Barriers to entry are a vital characteristic that differentiates an oligopoly from
other market structures. Barriers to entry make it difficult for firms to enter the
industry and this causes existing firms to maintain greater market control.
Interdependent actions imply that firms must take into consideration the
reactions of their competitors to any change in price and output. Non-price
competition is a method of competition adopted by oligopoly firms and is used
because firms find it difficult to compete through prices. It involves advertising
and marketing strategies to develop brand loyalty among customers.
The Australian retail market consists of almost 140,000 retail businesses with a
few major players in the in the supermarket sector. The key players are
Woolworths Ltd, Coles Pty Ltd and others, such as ALDI and IGA. The retail
market is one of Australia’s largest employers and is a vital contributor to the
Australian economy. In this essay I will be addressing the two largest
supermarket chains that dominate the supermarket industry, Woolworths and
Coles (owned by Wesfarmers Group and Woolworths Limited respectively).

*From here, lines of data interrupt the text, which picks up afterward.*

(** The heap is not touched. *)
Lemma evolves_env w w' : heap_wf w → w_heap w' = w_heap w → settled w' = settled w →
  (maps_free w → maps_free w') → evolves w w'.
Proof.
  intros Hwf Hh Hs Hm. assert (Hat : ∀ l, at_loc w' l = at_loc w l).
  { intros l. unfold at_loc. change (get_heap w') with (w_heap w'). by rewrite Hh. }
  assert (Hf : fresh_loc w' = fresh_loc w).
  { unfold fresh_loc. change (get_heap w') with (w_heap w'). by rewrite Hh. }
  split; [|by rewrite Hf|by intros l _; rewrite Hat| |done|done].
  - intros l o. rewrite Hat. change (next_loc (get_heap w')) with (fresh_loc w'). rewrite Hf. apply Hwf.
  - intros l o o' Ho. rewrite Hat, Ho. by intros [= ->].
Qed.

Section Moves.
Context (G : Prop).

Lemma moves_bind b b1 b2 {A B} (m : M World A) (f : A → M World B) :
  moves G b b1 m → (∀ a, moves G b1 b2 (f a)) → moves G b b2 (m ≫= f).
Proof.
  intros Hm Hf w Hwf Hb. destruct (Hm w Hwf Hb) as [Hok Hc]. unfold mbind, M_bind.
  destruct (m w) as [[a w1]|e].
  - destruct (Hok a w1 eq_refl) as [H1 Hb1]. destruct (Hf a w1 (ev_wf _ _ H1) Hb1) as [Hok2 Hc2]. split.
    + intros c w' E. destruct (Hok2 c w' E) as [H2 Hb2]. split; [by eapply evolves_trans|done].
    + intros HG Hmf. apply Hc2; [done|]. by apply (ev_maps _ _ H1).
  - split; [done|]. intros HG Hmf. specialize (Hc HG Hmf). unfold calm in *. congruence.
Qed.

Lemma moves_same b {A} (m : M World A) : (∀ w a w', m w = Ok (a, w') → w' = w) → calm_run m → moves G b b m.
Proof.
  intros Hm Hc w Hwf Hb. split; [|by intros]. intros a w' E. apply Hm in E as ->. split; [by apply evolves_refl|done].
Qed.

Lemma moves_env b {A} (m : M World A) :
  (∀ w a w', m w = Ok (a, w') → w_heap w' = w_heap w ∧ settled w' = settled w
     ∧ (maps_free w → maps_free w') ∧ db_lock (db w') = db_lock (db w)) →
  (∀ w, G → maps_free w → calm (m w)) → moves G b b m.
Proof.
  intros Hm Hc w Hwf Hb. split; [|by apply Hc]. intros a w' E. destruct (Hm w a w' E) as (Hh & Hs & Hmf & Hl).
  split; [by apply evolves_env|congruence].
Qed.

Lemma moves_ret b {A} (a : A) : moves G b b (mret a).
Proof. apply moves_same; [|done]. by intros w c w' [= _ ->]. Qed.

Lemma moves_lift b {A} (r : res A) : calm r → moves G b b (lift r).
Proof.
  intros Hr. apply moves_same; [|by apply calm_run_lift]. intros w c w'. destruct r; [by intros [= _ ->]|done].
Qed.

Lemma moves_err b b' {A} e : e ≠ SelfDeadlock → moves G b b' (lift (A := A) (Err e)).
Proof. intros He w _ _. split; [done|]. intros _ _ [= ?]. done. Qed.

Lemma moves_get b : moves G b b get.
Proof. apply moves_same; [|done]. by intros w c w' [= _ ->]. Qed.

Lemma calm_deref {A} `{Cell obj A} p : calm_run (S := World) (deref (A := A) p).
Proof. intros w. unfold deref. calm. Qed.
Lemma calm_assign {A} `{Cell obj A} p (a : A) : calm_run (S := World) (assign p a).
Proof. intros w. unfold assign. calm. Qed.
Lemma calm_free p : calm_run (S := World) (free p).
Proof. intros w. unfold free. calm. Qed.

Lemma moves_deref b {A} `{Cell obj A} p : moves G b b (deref (A := A) p).
Proof. apply moves_same; [|apply calm_deref]. by intros w a w' (? & _ & _ & ->)%deref_inv. Qed.
(* ===== verification/Retained.v ===== *)
(** Retained messages from bytes to bytes: a PUBLISH that is to be retained, and the answer
    to a later SUBSCRIBE, which sends the retained message after the SUBACK. *)
From stdpp Require Import base numbers option list gmap.
From Stdlib Require Import ZArith Lia.
From S2P Require Import Prelude Memory Ringbuf Buffer Protocol Hashmap Chain Lists Queues Network.
From S2P Require Import Receive Util Sizigy Demo Server Broker Publish Subscribe Steps Delivery.

Local Open Scope Z_scope.

(** * The retained message *)

(** A message with the given QoS, topic and payload. *)
Definition holds (w : World) (mp : loc) (q : Z) (t m : list Z) : Prop :=
  ∃ d r ts sd tl pl, at_loc w mp = Some (OMessage (mk_message q d r ts sd (Some tl) (Some pl)))
    ∧ at_loc w tl = Some (OStr (cobj t)) ∧ at_loc w pl = Some (OStr (cobj m)) ∧ no_nul t ∧ no_nul m.

Lemma holds_kept w w' mp q t m : holds w mp q t m →
  (∀ y o, (∃ bs, o = OStr bs) ∨ (∃ msg, o = OMessage msg) → at_loc w y = Some o → at_loc w' y = Some o) →
  holds w' mp q t m.
Proof. intros (d & r & ts & sd & tl & pl & H1 & H2 & H3 & Hs) Hk. exists d, r, ts, sd, tl, pl. split_and!; try apply Hk; naive_solver. Qed.

(** The packet it is sent in, and the block the packet is sent from. *)
Definition retained_packet (q : Z) (t m : list Z) : Publish :=
  mk_publish (mk_header PUBLISH (Z.of_nat (16 + length t + length m))) (Z.of_nat (length t)) (Z.of_nat (length m))
    q 1 0 (cobj t) (cobj m).
Definition retained_buffer (q : Z) (t m : list Z) : Buffer := publish_buffer (retained_packet q t m) t m 2.

Lemma publish_pkt_retained q t m : is_byte q → no_nul t → no_nul m →
  Z.of_nat (length t) < 2 ^ 16 → Z.of_nat (16 + length t + length m) < 2 ^ 32 →
  publish_pkt (cobj t) (cobj m) q 1 0 = Ok (retained_packet q t m).
Proof.
  intros Hq Ht Hm Hl Hs. unfold publish_pkt. rewrite !strlen_nul by done. cbn [mbind res_bind].
  rewrite !(wrap_small 8), u16_small, !(wrap_small 32) by (done || unfold urange, HEADERLEN; lia).
  unfold retained_packet. do 3 f_equal. unfold HEADERLEN. lia.
Qed.

Lemma retained_packed q t m : no_nul t → no_nul m →
  pack_into (p_header (retained_packet q t m)) (pack_publish (retained_packet q t m)) = Ok (retained_buffer q t m).
Proof.
  intros Ht Hm. unfold retained_buffer, publish_buffer.
  apply (pack_publish_into (retained_packet q t m) t m 2); [by apply cstr_nul..|]. cbn. lia.
Qed.

(** * The answer to a late subscriber *)

(** A block sent whole or not, on a status. *)
Lemma send_status_run w fd b so ret : get_sock w fd = Some so → length (b_data b) = b_size b →
  Z.of_nat (b_size b) < 2 ^ 31 →
  send_status fd b ret w
  = Ok (if decide (tx_accepts (tx so) (Z.of_nat (b_size b)) = Z.of_nat (b_size b)) then ret else -1,
        set_sock fd (after_send so (b_data b) (Z.of_nat (b_size b))) w).
Proof.
  intros Hso Hd Hl. unfold send_status. pose proof (send_buffer_run w fd b so Hso Hd Hl) as E. cbv zeta in E.
  rewrite (M_bind_run _ _ _ _ _ E). unfold mret, M_ret. do 2 f_equal. by repeat case_decide.
Qed.

(** What the socket has after both packets, and the result of the handler. *)
Definition after_both (so : Sock) (b1 b2 : Buffer) : Sock :=
  after_send (after_send so (b_data b1) (Z.of_nat (b_size b1))) (b_data b2) (Z.of_nat (b_size b2)).
Definition both_sent (so : Sock) (b1 b2 : Buffer) : Z :=
  let n1 := Z.of_nat (b_size b1) in let n2 := Z.of_nat (b_size b2) in
  if decide (tx_accepts (tx so) n1 = n1 ∧ tx_accepts (tx (after_send so (b_data b1) n1)) n2 = n2) then 0 else -1.

Lemma reply_retained_run w c cl so rep b buf mp q t m :
  at_loc w c = Some (OClient cl) → r_fd rep = cl_fd cl → r_body rep = Some b → at_loc w b = Some (OBuffer buf) →
  get_sock w (cl_fd cl) = Some so → length (b_data buf) = b_size buf → Z.of_nat (b_size buf) < 2 ^ 31 →
  holds w mp q t m → is_byte q → Z.of_nat (length t) < 2 ^ 16 → Z.of_nat (16 + length t + length m) < 2 ^ 31 →
  let pub := retained_buffer q t m in
  reply_retained (Some c) rep (Some mp) w
  = Ok (both_sent so buf pub,
        update c (OClient (with_last_action (wrap64 (now w)) cl)) (set_sock (cl_fd cl) (after_both so buf pub) w)).
Proof.
  intros Hc Hfd Hbody Hb Hso Hd Hl (d & r & ts & sd & tl & pl & Hmp & Htl & Hpl & Ht & Hm) Hq Hlt Hsz pub.
  unfold reply_retained. rewrite Hbody, Hfd. run_deref.
  rewrite (M_bind_run _ _ _ _ _ (send_status_run w (cl_fd cl) buf so 0 Hso Hd Hl)).
  set (so1 := after_send so _ _). set (w1 := set_sock _ so1 w).
  erewrite M_bind_run by (eapply (@deref_run); exact Hmp). cbn [m_topic m_payload m_qos].
  erewrite M_bind_run by (eapply (@deref_run); exact Htl). erewrite M_bind_run by (eapply (@deref_run); exact Hpl).
  rewrite !cstr_cobj_nul by done. cbn [lift]. erewrite M_bind_run by done. erewrite M_bind_run by done.
  rewrite publish_pkt_retained by (done || lia). cbn [lift]. erewrite M_bind_run by done.
  rewrite retained_packed by done. fold pub. cbn [lift]. erewrite M_bind_run by done.
  assert (Hso1 : get_sock w1 (cl_fd cl) = Some so1) by apply get_set_sock_eq.
  rewrite (M_bind_run _ _ _ _ _ (send_status_run w1 (cl_fd cl) pub so1 _ Hso1 (publish_buffer_length _ _ _ _)
    ltac:(cbn [b_size pub retained_buffer publish_buffer]; lia))).
  set (w2 := set_sock _ _ w1). assert (Hc2 : at_loc w2 c = Some (OClient cl)) by done.
  rewrite (M_bind_run _ _ _ _ _ (update_last_run c cl w2 Hc2)). unfold w2, w1. rewrite set_set_sock.
  unfold mret, M_ret. do 2 f_equal. unfold both_sent. repeat case_decide; naive_solver.
Qed.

The Australian economy experienced fast improvement and development which
in the end prompted the development and expansion of the Australian food
retail sector after the 1950’s. The Australian food retail sector has continued to
develop and has emerged has one of the fundamental mainstays of the
Australian economy. The rapid development of the Australian economy led to
the emergence of Woolworth’s and Cole’s first by the 1960s.The supermarket
retail sector in Australia has the distinction of being one of the most
concentrated in the world (Wardle and Baranovic, 2009: 477). It was indicated
by the Australian Competitions and Consumer Council (ACCC) that the
Australian grocery industry is commanded by two key players, Coles and
Woolworths.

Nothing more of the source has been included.